MOVIES: Duck and Cover All Over Again
Almost everyone who cares has seen “Indiana Jones and the Kingdom of the
Crystal Skull” by
now, so it’s not much of a spoiler to point out the real history behind
one of the most amusing scenes in the movie: Jones’ refrigerator-ride escape from an atomic blast.
Our hero flees Russian baddies to stumble upon an oddly located subdivision in the Nevada desert. Entertainment Weekly reviewer Lisa Schwarzbaum describes it as “a lovingly re-created suburban tract straight out of E.T. (which) turns out to be a Potemkin village of mannequins awaiting vaporization during an atom-bomb test.”
The “Doom Towns” at the Nevada Test Site were real. They have been chronicled by the likes of UNLV professor (and Congressional candidate) Dina Titus, who mentions them in her book “Bombs in the Backyard: Atomic Testing and American Politics” (University of Nevada Press, 1986).

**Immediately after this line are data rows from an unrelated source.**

Lemma exec_service op s v :
  bureau_inv s v → op_ok op →
  match op with Claim _ _ _ | ClaimNext _ _ _ | Ack _ _ _ | EndEvent _ _ _ _ | Requeue _ _ _ _ _ _ | Expire _ _ => True | _ => False end →
  wp (exec op) (λ _ s', keeps v s') no_error s.
Proof.
  intros Hi Hok Hop. pose proof (bu_sees _ _ Hi) as Hs. pose proof (se_kernel _ _ Hs) as Hk.
  pose proof (λ ts H, used_ts_given (bc_kernel cfg) ts (bs_kernel s) H) as Hu.
  destruct op as [| | | | | |a id ts|a ty ts|a id ts|a id st ts|a id p st c ts|a ts]; try done; cbn [op_ok exec] in *.
  - destruct Hok as (Ha & [Ht [ex He]]%time_given_ok).
    eapply (wp_service a _ (spec_claim a id ts ex)); [done|done| | |apply no_new_claim|done].
    + rewrite <-(Hu ts Ht) at 2. apply claim_refines; rewrite ?Hu by done; [done|by apply Hk|done|done].
    + apply rtc_once, step_claim.
  - destruct Hok as (Ha & [Ht [ex He]]%time_given_ok).
    eapply (wp_service a _ (spec_claim_next a ts ex ty)); [done|done| | |apply no_new_claim_next|done].
    + rewrite <-(Hu ts Ht) at 2. apply claim_next_refines; rewrite ?Hu by done; [done|by apply Hk|done|done].
    + apply spec_claim_next_steps.
  - destruct Hok as (Ha & [Ht [ex He]]%time_given_ok). pose proof (blank_truthy _ Ht) as Htt.
    assert (∀ d, str_or (Some ts) d = ts) as Hor by (intros; by apply truthy_or).
    eapply (wp_service a _ (spec_ack a id ts ts ex)); [done|done| | |apply no_new_ack|done].
    + pose proof (ack_reply_refines (bc_kernel cfg) a Ha id (Some ts) (Some ts) ex (bs_kernel s)) as H.
      cbv zeta in H. rewrite !Hor in H. apply H; [by apply Hk| |done|done|done].
      change (opt_truthy (Some ts)) with (truthy ts). by rewrite Htt, Hu.
    + apply spec_ack_steps.
  - destruct Hok as (Ha & Hst & [Ht _]).
    eapply (wp_service a _ (spec_end id st ts)); [done|done| | |apply no_new_end|done].
    + rewrite <-(Hu ts Ht) at 2. apply mark_terminal_refines; rewrite ?Hu by done; [done|by apply Hk|done|done].
    + apply rtc_once. by constructor.
  - destruct Hok as (Ha & Hst & [Ht _]).
    eapply (wp_service a _ (spec_rewrite id p st c)); [done|done| | |apply no_new_rewrite|done].
    + apply rewrite_head_refines; rewrite ?Hu by done; [done|by apply Hk|done|].
      by apply claimable_facts in Hst as [? _].
    + apply rtc_once. by constructor.
  - destruct Hok as (Ha & [Ht _]).
    eapply (wp_service a _ (spec_expire ts)); [done|done| | |apply no_new_expire|done].
    + rewrite <-(Hu ts Ht) at 2. apply expire_lease_refines; rewrite ?Hu by done; [done|by apply Hk|done].
    + apply rtc_once, step_expire.
Qed.

Lemma wp_retry_any mid j ts s v (Q : string → bstate → Prop) (E : exn → bstate → Prop) :
  sees s v → view_ok cfg v → job_ok j → blank ts = false →
  (∀ s', sees s' (retry_view cfg mid ts j v).2 → view_ok cfg (retry_view cfg mid ts j v).2 →
     Q (retry_view cfg mid ts j v).1 s') →
  (∀ e, E e s) → wp (record_retry_attempt cfg mid j ts) Q E s.
Proof.
  intros Hs Hv Hj Hts HQ HE. destruct (latest_message mid v) as [m|] eqn:Em.
  - assert (Hgo : (∀ a, find_last (has_job (jr_job_id j)) (v_attempts v) = Some a → at_message_id a = mid) →
      wp (record_retry_attempt cfg mid j ts) Q E s).
    { intros Hb. eapply wp_mono; [by eapply wp_record_retry|done|by intros ? ? []]. }
    destruct (find_last (has_job (jr_job_id j)) (v_attempts v)) as [a|] eqn:Ea; [|by apply Hgo].
    destruct (decide (at_message_id a = mid)); [apply Hgo; by intros ? [= <-]|].
    destruct (retry_refused cfg mid j ts s v a) as [msg Hm]; [done..|]. unfold wp. rewrite Hm. apply HE.
  - unfold record_retry_attempt. apply wp_bind, wp_get. rewrite (se_messages _ _ Hs).
    fold (latest_message mid v). rewrite Em. by apply wp_raise.
Qed.

Lemma wp_notice_any j reply dg ts st to s v (E : exn → bstate → Prop) :
  bureau_inv s v → job_ok j → blank ts = false → (∀ e s', keeps v s' → E e s') →
  wp (record_notice cfg j reply dg ts st to) (λ _ s', keeps v s') E s.
Proof.
  intros [Hs Hv Hb] Hj Hts HE.
  destruct (bc_spill cfg reply "notice-reply" (spill_name j (id_at cfg "rep" (v_ids v))) (spill_title j) ts)
    as [sp|e] eqn:Hsp.
  - eapply (wp_mono _ (λ _ s', keeps v s') _ no_error); [|done|by intros ? ? []].
    eapply wp_record_notice; [done..|]. intros s' Hs' Hv'. eapply keeps_view; [done..|]. apply extends_notice_view.
  - unfold record_notice. apply wp_bind, wp_get. rewrite (se_attempts _ _ Hs).
    destruct (find_last _ (v_attempts v)) as [a|]; [|apply wp_ret; by eapply keeps_view, extends_refl].
    eapply wp_bind, wp_new_id; [done|]. intros s1 Hs1. apply wp_bind, wp_lift.
    fold (spill_name j (id_at cfg "rep" (v_ids v))) (spill_title j). rewrite Hsp. apply HE.
    eapply keeps_view; [done|done|by apply view_draw|apply extends_draw].
Qed.
(** ** Retry lineage *)

(** C28: the successor of an ended job is found only on full authority, and asking changes
    nothing: an edge is given only when the source attempt is terminal without success,
    its agent is a target of its message exactly once, and exactly one latest attempt of
    that agent has the next retry index; that index is below the policy's bound and the
    job is another one.  No edge means there is no such attempt.  Everything else raises
    [RetryLineageError], unless the policy's bound is not a number. *)
Theorem retry_lineage_sound (id : string) (s : bstate) :
  let '(s', r) := authoritative_retry_successor id s in
  let source := find_last (has_job id) (bs_attempts s) in
  let after (src x : AttemptRecord) :=
    normalize_agent_name (at_agent_name src) = Ok (at_agent_name x) ∧
    at_retry_index x = at_retry_index src + 1 in
  let peers (src : AttemptRecord) := latest_attempts (attempts_of_message (at_message_id src) (bs_attempts s)) in
  s' = s ∧
  match r with
  | Ok (Some e) =>
      ∃ src m succ agents bound,
        source = Some src ∧ terminal_non_success (at_state src) = true ∧
        find_last (λ m, String.eqb (ms_message_id m) (at_message_id src)) (bs_messages s) = Some m ∧
        normalize_agents (ms_target_agents m) = Ok agents ∧ count_str (at_agent_name succ) agents = 1%nat ∧
        succ ∈ peers src ∧ after src succ ∧ (∀ x, x ∈ peers src → after src x → x = succ) ∧
        py_int (py_or (dget (ms_retry_policy m) "max_attempts") (VInt 1)) = Ok bound ∧
        at_retry_index succ < bound ∧ at_job_id succ ≠ at_job_id src ∧
        e = MkRetryEdge (at_message_id src) (at_attempt_id src) (at_attempt_id succ) (at_job_id src)
              (at_job_id succ) (at_retry_index succ)
  | Ok None =>
      ∃ src, source = Some src ∧ terminal_non_success (at_state src) = true ∧
        ∀ x, x ∈ peers src → ¬ after src x
  | Err e =>
      exn_class e = RetryLineageError ∨
      ∃ m, m ∈ bs_messages s ∧ is_ok (py_int (py_or (dget (ms_retry_policy m) "max_attempts") (VInt 1))) = false
  end.
Proof.
  unfold authoritative_retry_successor, attempt_by_job_id, message_get_latest, attempt_list_message,
    mbind', mget, mlift, mret', mraise.
  destruct (find_last (has_job id) (bs_attempts s)) as [src|] eqn:Es; [|by split; [|left]].
  destruct (find_last _ (bs_messages s)) as [m|] eqn:Em; [|by split; [|left]].
  destruct (normalize_agent_name (at_agent_name src)) as [agent|] eqn:Ea; [|by split; [|left]].
  destruct (normalize_agents (ms_target_agents m)) as [targets|] eqn:Et; [|by split; [|left]].
  cbn [or_lineage]. destruct (count_str agent targets =? 1)%nat eqn:Ec; [|by split; [|left]].
  apply Nat.eqb_eq in Ec. cbn [negb raise_if].
  destruct (terminal_non_success (at_state src)) eqn:Ests; [|by split; [|left]]. cbn [negb raise_if].
  set (peers := latest_attempts (attempts_of_message (at_message_id src) (bs_attempts s))).
  pose proof (candidates_spec agent (at_retry_index src) peers) as Hc.
  destruct (List.filter _ peers) as [|succ [|x l]] eqn:Ef; [| |by split; [|left]].
  - split; [done|]. exists src. split_and!; [done|done|]. intros x Hx [H1 H2].
    assert (x ∈ @nil AttemptRecord) as Hn by (apply Hc; split_and!; [done|congruence|done]).
    by apply elem_of_nil in Hn.
  - destruct (proj1 (Hc succ)) as (Hin & Hag & Hidx); [by left|].
    destruct (py_int _) as [bound|e] eqn:Eb.
    2: { split; [done|]. right. exists m. apply find_last_Some in Em as [Em _]. split; [done|]. by rewrite Eb. }
    destruct ((bound <? 1) || (bound <=? at_retry_index succ)) eqn:Eo; [by split; [|left]|]. cbn [raise_if].
    apply orb_false_iff in Eo as [_ Eo%Z.leb_gt].
    destruct (String.eqb_spec (at_job_id succ) (at_job_id src)); [by split; [|left]|]. cbn [raise_if].
    split; [done|]. exists src, m, succ, targets, bound. rewrite Hag in *. split_and!; try done.
    + intros x Hx [H1 H2]. assert (x ∈ [succ]) as Hn by (apply Hc; split_and!; [done|congruence|done]).
      by apply list_elem_of_singleton in Hn.
Qed.

(** ** Callback edges *)


(** What the bureau writes it reads back: valid messages, attempts, replies and edges
    are decoded from their dictionaries as they were, and a reply reference gives back the
    reply and the delivery job it was made of. *)
Theorem bureau_data_roundtrip (m : MessageRecord) (a : AttemptRecord) (r : ReplyRecord)
    (e : CallbackEdgeRecord) (reply_id : string) (delivery : option string) :
  (valid_message m → MessageRecord_from_record (message_to_record m) = Ok m) ∧
  (valid_attempt a → AttemptRecord_from_record (attempt_to_record a) = Ok a) ∧
  (valid_reply r → ReplyRecord_from_record (reply_to_record r) = Ok r) ∧
  (valid_edge e → edge_from_record (edge_to_record e) = Ok e) ∧
  (plain reply_id = true → (∀ d, delivery = Some d → plain d = true) →
   ∃ p, compose_reply_payload reply_id delivery = Ok p ∧ reply_id_from_payload (Some p) = Some reply_id ∧
     delivery_job_id_from_payload (Some p) = delivery).
Proof.
  split_and!; [apply message_roundtrip|apply attempt_roundtrip|apply reply_roundtrip|apply edge_roundtrip|].
  apply payload_parse.
Qed.

Lemma bureau_data_roundtrip_witness :
  let m := submission_message "msg_a" None BSample.envelope BSample.jobs None BSample.noon in
  MessageRecord_from_record (message_to_record m) = Ok m ∧
  reply_id_from_payload (Some "reply:rep_1 delivery:job_9") = Some "rep_1" ∧
  delivery_job_id_from_payload (Some "reply:rep_1 delivery:job_9") = Some "job_9".
Proof.
  cbv zeta. set (m := submission_message "msg_a" None BSample.envelope BSample.jobs None BSample.noon).
  set (a := pending_attempt "att_a" "msg_a" BSample.noon 0 (BSample.job "job_1" JS_QUEUED)).
  set (r := MkReply "rep_1" "msg_a" "att_a" "coder" RT_COMPLETED "ok" None [] BSample.noon).
  set (e := MkEdge "e1" "job_1" "msg_a" "boss" "job_2" "msg_b" "boss" "user" None CE_PENDING None None None
    None None BSample.noon BSample.noon []).
  destruct (bureau_data_roundtrip m a r e "rep_1" (Some "job_9")) as (H1 & _ & _ & _ & H2).
  split; [apply H1; reflexivity|].
  destruct H2 as (p & Hp & H3 & H4); [reflexivity|by intros d [= <-]|].
  assert (p = "reply:rep_1 delivery:job_9") as -> by (vm_compute in Hp; injection Hp as Hp; exact (eq_sym Hp)).
  split; [exact H3|exact H4].
Defined.
(** The view [current] gives of a tracker. *)
Definition tracker_view (job_id : string) (t : ActiveTracker) : result CompletionTrackerView :=
  let decision := dt_decision (tr_detector t) in
  let! reply := if cd_terminal decision then select decision (tr_selector t)
                else Ok (preview (tr_selector t)) in
  let! decision := if truthy reply && negb (truthy (cd_reply decision))
                   then with_reply decision reply else Ok decision in
  Ok (MkTrackerView job_id (tr_agent_name t) (dt_state (tr_detector t)) decision).

Definition current (job_id : string) : TM (option CompletionTrackerView) :=
  let* t := mget (tracker_get job_id) in
  match t with
  | None => mret' None
  | Some t => let* v := mlift (tracker_view job_id t) in mret' (Some v)
  end.

Definition current_required (job_id : string) : TM CompletionTrackerView :=
  let* v := current job_id in
  match v with Some v => mret' v | None => mraise AssertionError "" end.

Section tracker.
  Context (cfg : tconfig).

Definition tracker_start (job : JobRecord) (started_at : string) : TM (option CompletionTrackerView) :=
  let* spec := mlift (match tc_agents cfg !! jr_agent_name job with
                      | Some s => Ok s
                      | None => raise KeyError (jr_agent_name job)
                      end) in
  let* manifest := mlift (resolve_completion_manifest (sp_provider spec) (sp_runtime_mode spec)
                            (tc_catalog cfg)) in
  let* profile := mlift (build_completion_profile spec manifest) in
  let binding_timeout :=
    if 0 <? tc_request_timeout cfg then tc_request_timeout cfg else DISABLED_REQUEST_BINDING_TIMEOUT in
  let* ctx := mlift (new_request (MkRequest (jr_job_id job) (jr_agent_name job) (jr_provider job)
                                    binding_timeout None 500000)) in
  let* cursor := mlift (new_cursor (MkCursor (pf_completion_source_kind profile) None None None None
                                      (Some 0) (Some started_at))) in
  let detector := (bind ctx cursor (build_detector profile)).1 in
  do* mmod (tracker_set (jr_job_id job)
              (MkTracker (jr_agent_name job) detector (build_selector profile) started_at
                 (tc_request_timeout cfg))) in
  current (jr_job_id job).

Definition tracker_ingest (job_id : string) (item : CompletionItem) : TM CompletionTrackerView :=
  do* require_tracker job_id in
  do* (if bool_decide (ci_kind item = SESSION_ROTATE) then set_selector job_id selector_reset
       else mret' tt) in
  let* candidates := mlift (reply_candidates_from_item item) in
  do* set_selector job_id (λ s, foldl (λ s c, ingest_candidate c s) s candidates) in
  do* with_detector job_id (ingest item) in
  current_required job_id.

(** [_maybe_finalize_timeout]: an unreadable time finalizes nothing. *)
Definition maybe_finalize_timeout (job_id now : string) : TM unit :=
  let* t := require_tracker job_id in
  if tr_timeout t <=? 0 then mret' tt
  else if cd_terminal (dt_decision (tr_detector t)) then mret' tt
  else
    match seconds_between (tr_started_at t) now with
    | Err _ => mret' tt
    | Ok elapsed =>
        if elapsed <? tr_timeout t then mret' tt
        else with_detector job_id
               (finalize_timeout now (st_latest_cursor (dt_state (tr_detector t))))
    end.

Definition tracker_tick (job_id now : string) : TM CompletionTrackerView :=
  let* t := require_tracker job_id in
  do* with_detector job_id (tick now (st_latest_cursor (dt_state (tr_detector t)))) in
  do* maybe_finalize_timeout job_id now in
  current_required job_id.

Fixpoint tick_each (job_ids : list string) (now : string) : TM (list CompletionTrackerView) :=
  match job_ids with
  | [] => mret' []
  | j :: rest =>
      let* v := tracker_tick j now in
      let* vs := tick_each rest now in
      mret' (v :: vs)
  end.

Definition tick_all (now : string) : TM (list CompletionTrackerView) :=
  let* ids := mget (map fst) in tick_each ids now.

Definition tracker_finish (job_id : string) : TM unit := mmod (tracker_pop job_id).
End tracker.

(** ** [orchestration.py]

    The source and the clocks are outside: [poll] and the successive readings of
    [time.monotonic] and of [now_factory]. *)

Record ostate {S} := OState {
  os_source : S;
  os_monotonic : nat;   (** readings of [time.monotonic] so far *)
  os_now : nat;         (** readings of [now_factory] so far *)
  os_detector : detector;
  os_selector : selector;
}.
Arguments ostate S : clear implicits.

Section orchestrator.
Context {S : Type}.
Context (capture_baseline : S → S * CompletionCursor).
Context (poll : CompletionCursor → Z → S → S * option CompletionItem).
Context (monotonic : nat → Z) (now_factory : nat → string).

Definition o_detector {A} (m : M detector A) : M (ostate S) A :=
  λ s, let '(d, r) := m (os_detector s) in
       (OState S (os_source s) (os_monotonic s) (os_now s) d (os_selector s), r).

Definition o_monotonic : M (ostate S) Z :=
  λ s, (OState S (os_source s) (Datatypes.S (os_monotonic s)) (os_now s) (os_detector s) (os_selector s),
        Ok (monotonic (os_monotonic s))).

Definition o_now : M (ostate S) string :=
  λ s, (OState S (os_source s) (os_monotonic s) (Datatypes.S (os_now s)) (os_detector s) (os_selector s),
        Ok (now_factory (os_now s))).

Definition o_poll (cursor : CompletionCursor) (timeout : Z) : M (ostate S) (option CompletionItem) :=
  λ s, let '(src, item) := poll cursor timeout (os_source s) in
       (OState S src (os_monotonic s) (os_now s) (os_detector s) (os_selector s), Ok item).

Definition o_select (f : selector → selector) : M (ostate S) unit :=
  mmod (λ s, OState S (os_source s) (os_monotonic s) (os_now s) (os_detector s) (f (os_selector s))).

Definition o_finalize (decision : CompletionDecision) : M (ostate S) CompletionDecision :=
  if negb (cd_terminal decision) then mret' decision
  else
    let* sel := mget os_selector in
    let* reply := mlift (select decision sel) in
    if truthy reply && negb (truthy (cd_reply decision)) then mlift (with_reply decision reply)
    else mret' decision.

(** What follows the loop. *)
Definition o_timeout (cursor : CompletionCursor) : M (ostate S) CompletionDecision :=
  let* now := o_now in
  do* o_detector (finalize_timeout now (Some cursor)) in
  let* d := mget os_detector in
  o_finalize (dt_decision d).

(** The loop, one round per unit of fuel; [None] when the fuel is out. *)
Fixpoint o_loop (fuel : nat) (ctx : CompletionRequestContext) (deadline : Z)
    (cursor : CompletionCursor) : M (ostate S) (option CompletionDecision) :=
  match fuel with
  | O => mret' None
  | Datatypes.S fuel =>
      let* t := o_monotonic in
      let remaining := deadline - t in
      if remaining <=? 0 then let* d := o_timeout cursor in mret' (Some d)
      else
        let* item := o_poll cursor (Z.min (rq_poll_interval ctx) remaining) in
        match item with
        | None =>
            let* now := o_now in
            do* o_detector (tick now (Some cursor)) in
            let* d := mget os_detector in
            if cd_terminal (dt_decision d)
            then let* r := o_finalize (dt_decision d) in mret' (Some r)
            else o_loop fuel ctx deadline cursor
        | Some item =>
            let* candidates := mlift (reply_candidates_from_item item) in
            do* o_select (λ s, foldl (λ s c, ingest_candidate c s) s candidates) in
            do* o_detector (ingest item) in
            let* d := mget os_detector in
            if cd_terminal (dt_decision d)
            then let* r := o_finalize (dt_decision d) in mret' (Some r)
            else o_loop fuel ctx deadline (ci_cursor item)
        end
  end.

Definition o_run (fuel : nat) (ctx : CompletionRequestContext)
    : M (ostate S) (option CompletionDecision) :=
  let* baseline := (λ s, let '(src, c) := capture_baseline (os_source s) in
                         (OState S src (os_monotonic s) (os_now s) (os_detector s) (os_selector s),
                          Ok c)) in
  do* o_detector (bind ctx baseline) in
  let* t := o_monotonic in
  o_loop fuel ctx (t + rq_timeout ctx) baseline.
End orchestrator.
(* ===== verification/DispatchState.v ===== *)
(** What the dispatcher keeps in memory,
    [lib/ccbd/services/dispatcher_runtime/state.py] and its mixins [state_common.py],
    [state_active.py], [state_index.py], [state_queue.py], [state_agents.py]: a queue of
    waiting jobs and at most one active job per target, and where each job belongs; and
    how all of it is rebuilt from the job store when the daemon starts.  Then the laws of the
    log of an agent's jobs: rows are appended, the latest row of a job counts, and a job has
    the place of its first row. *)

From Stdlib Require Import Ascii String ZArith Lia.
From stdpp Require Import base gmap list strings.
From S2P Require Import Prelude PyData Names Storage CompletionModels Jobs JobStore.

Local Open Scope Z_scope.

#[export] Instance TargetKind_eq_dec : EqDecision TargetKind.
Proof. solve_decision. Defined.
#[export] Program Instance TargetKind_countable : Countable TargetKind :=
  inj_countable (λ _, tt) (λ _, Some TARGET_AGENT) _.
Next Obligation. by intros []. Qed.

(** [TargetSlot] *)
Abbreviation slot := (TargetKind * string)%type.

Definition agent_slot (agent_name : string) : slot := (TARGET_AGENT, agent_name).
Definition slot_of (r : JobRecord) : slot := (jr_target_kind r, jr_target_name r).

(** [DispatcherState]: [_queues], [_job_index] and [_active_jobs].  The order of these
    dictionaries is not used here. *)
Record qstate := QState {
  q_queues : gmap slot (list string);
  q_index : gmap string slot;
  q_active : gmap slot string;
}.

Abbreviation QM := (M qstate).

(** [_ensure_queue] *)
Definition ensure_queue (sl : slot) (s : qstate) : qstate :=
  match q_queues s !! sl with
  | Some _ => s
  | None => QState (<[sl := []]> (q_queues s)) (q_index s) (q_active s)
  end.

(** The items of the queue of a target. *)
Definition items (s : qstate) (sl : slot) : list string := default [] (q_queues s !! sl).

Definition set_items (sl : slot) (l : list string) (s : qstate) : qstate :=
  QState (<[sl := l]> (q_queues s)) (q_index s) (q_active s).

Definition new_qstate (agent_names : list string) : qstate :=
  foldl (λ s name, ensure_queue (agent_slot name) s) (QState ∅ ∅ ∅) agent_names.

(** ** [TargetQueue] *)

Definition queue_pop (l : list string) : option string * list string :=
  match l with [] => (None, []) | x :: r => (Some x, r) end.

(** [items.remove(x)]: the first occurrence, [False] without one. *)
Fixpoint queue_remove (x : string) (l : list string) : bool * list string :=
  match l with
  | [] => (false, [])
  | y :: r => if String.eqb y x then (true, r) else let p := queue_remove x r in (p.1, y :: p.2)
  end.

(** ** [state_queue.py] *)

Definition enqueue_for (sl : slot) (job_id : string) : QM unit :=
  do* mmod (ensure_queue sl) in mmod (λ s, set_items sl (items s sl ++ [job_id]) s).

Definition pop_next_for (sl : slot) : QM (option string) :=
  do* mmod (ensure_queue sl) in
  let* l := mget (λ s, items s sl) in
  do* mmod (set_items sl (queue_pop l).2) in
  mret' (queue_pop l).1.

Definition queued_items_for (sl : slot) : QM (list string) :=
  do* mmod (ensure_queue sl) in mget (λ s, items s sl).

Definition remove_queued_for (sl : slot) (job_id : string) : QM bool :=
  do* mmod (ensure_queue sl) in
  let* l := mget (λ s, items s sl) in
  do* mmod (set_items sl (queue_remove job_id l).2) in
  mret' (queue_remove job_id l).1.

Definition queue_depth_for (sl : slot) : QM Z :=
  do* mmod (ensure_queue sl) in
  mget (λ s, Z.of_nat (length (items s sl)) + (if bool_decide (is_Some (q_active s !! sl)) then 1 else 0)).

Definition has_outstanding_for (sl : slot) : QM bool :=
  do* mmod (ensure_queue sl) in
  mget (λ s, bool_decide (is_Some (q_active s !! sl)) || (0 <? length (items s sl))%nat).

(** ** [state_active.py] *)

Definition mark_active_for (sl : slot) (job_id : string) : QM unit :=
  do* mmod (ensure_queue sl) in
  mmod (λ s, QState (q_queues s) (q_index s) (<[sl := job_id]> (q_active s))).

Definition clear_active_for (sl : slot) (job_id : option string) : QM unit :=
  mmod (λ s,
    match job_id with
    | Some j => if bool_decide (q_active s !! sl = Some j)
                then QState (q_queues s) (q_index s) (delete sl (q_active s)) else s
    | None => QState (q_queues s) (q_index s) (delete sl (q_active s))
    end).

Definition active_job_for (sl : slot) : QM (option string) := mget (λ s, q_active s !! sl).

(** ** [state_index.py] *)

Definition target_for_job (job_id : string) : QM (option slot) := mget (λ s, q_index s !! job_id).

Definition remember_job (job_id : string) (sl : slot) : QM unit :=
  do* mmod (λ s, QState (q_queues s) (<[job_id := sl]> (q_index s)) (q_active s)) in
  mmod (ensure_queue sl).

Definition record (r : JobRecord) : QM unit := remember_job (jr_job_id r) (slot_of r).

(** ** [rebuild] *)

(** [_PENDING_STATES] *)
Definition pending_status (st : JobStatus) : bool :=
  match st with JS_ACCEPTED | JS_QUEUED => true | _ => false end.

Definition running_status (st : JobStatus) : bool := bool_decide (st = JS_RUNNING).

(** One id of the loops of [_admission_ordered]; the set [seen] holds what [ordered] does. *)
Definition admit_id (wanted : string → bool) (ordered : list string) (job_id : string) : list string :=
  if wanted job_id && negb (mem_str job_id ordered) then ordered ++ [job_id] else ordered.

Definition admission_ordered (pending mailbox_job_ids : list string) : list string :=
  foldl (admit_id (λ _, true))
    (foldl (admit_id (λ id, mem_str id pending)) [] mailbox_job_ids) pending.

(** The loop over the rows of one agent: the order of the first rows, the latest rows,
    and what it does to the index and the queues. *)
Definition scan_row (acc : qstate * (list string * gmap string JobRecord)) (r : JobRecord)
    : qstate * (list string * gmap string JobRecord) :=
  let '(s, (order, latest)) := acc in
  let id := jr_job_id r in
  let order := match latest !! id with None => order ++ [id] | Some _ => order end in
  let s := QState (q_queues s) (<[id := slot_of r]> (q_index s)) (q_active s) in
  (ensure_queue (slot_of r) s, (order, <[id := r]> latest)).

(** The jobs of [order] whose latest row has a status. *)
Definition with_status (p : JobStatus → bool) (latest : gmap string JobRecord) (order : list string)
    : list string :=
  List.filter (λ id, match latest !! id with Some r => p (jr_status r) | None => false end) order.

(** [for job_id in ids: f(slot of its latest row, job_id)] *)
Fixpoint for_slots (f : slot → string → QM unit) (latest : gmap string JobRecord) (ids : list string)
    : QM unit :=
  match ids with
  | [] => mret' tt
  | id :: rest =>
      do* (match latest !! id with Some r => f (slot_of r) id | None => mraise KeyError id end) in
      for_slots f latest rest
  end.

Definition rebuild_agent (js : jstate) (mailbox_order : gmap string (list string)) (agent_name : string)
    : QM unit :=
  let* rows := mlift (list_agent agent_name js).2 in
  let* scan := (λ s, let '(s', scan) := foldl scan_row (s, ([], ∅)) rows in (s', Ok scan)) in
  let '(order, latest) := scan in
  let running := with_status running_status latest order in
  let pending := with_status pending_status latest order in
  do* for_slots enqueue_for latest
        (admission_ordered pending (default [] (mailbox_order !! agent_name))) in
  for_slots (λ sl id, mmod (λ s, QState (q_queues s) (q_index s) (<[sl := id]> (q_active s))))
    latest running.

Fixpoint rebuild_agents (js : jstate) (mailbox_order : gmap string (list string)) (agent_names : list string)
    : QM unit :=
  match agent_names with
  | [] => mret' tt
  | a :: rest => do* rebuild_agent js mailbox_order a in rebuild_agents js mailbox_order rest
  end.

Definition rebuild (js : jstate) (agent_names : list string) (mailbox_order : gmap string (list string))
    : QM unit :=
  do* mmod (λ s, QState ((λ _, []) <$> q_queues s) ∅ ∅) in
  rebuild_agents js mailbox_order agent_names.

(** ** The log of an agent's jobs *)

Definition has_id (id : string) (r : JobRecord) : bool := String.eqb (jr_job_id r) id.

(** The jobs of a log, in the order of their first rows. *)
Definition ids (l : list JobRecord) : list string :=
  foldl (λ o r, if mem_str (jr_job_id r) o then o else o ++ [jr_job_id r]) [] l.

Definition latest_row (l : list JobRecord) (id : string) : option JobRecord := find_last (has_id id) l.

Definition has_status_of (p : JobStatus → bool) (l : list JobRecord) (id : string) : bool :=
  match latest_row l id with Some r => p (jr_status r) | None => false end.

And it’s not the first movie for the Village of the Doomed. For a more current-day and therefore a more chillingly cavalier take on the Test Site, hunt down “The Atomic Kid,” a relatively obscure Mickey Rooney comedy from 1954. The inept hero similarly stumbles upon the tract home owned by the Mannequin family, accidentally knocking the head off one of the family members before he’s caught up in the big ka-boom and given superpowers.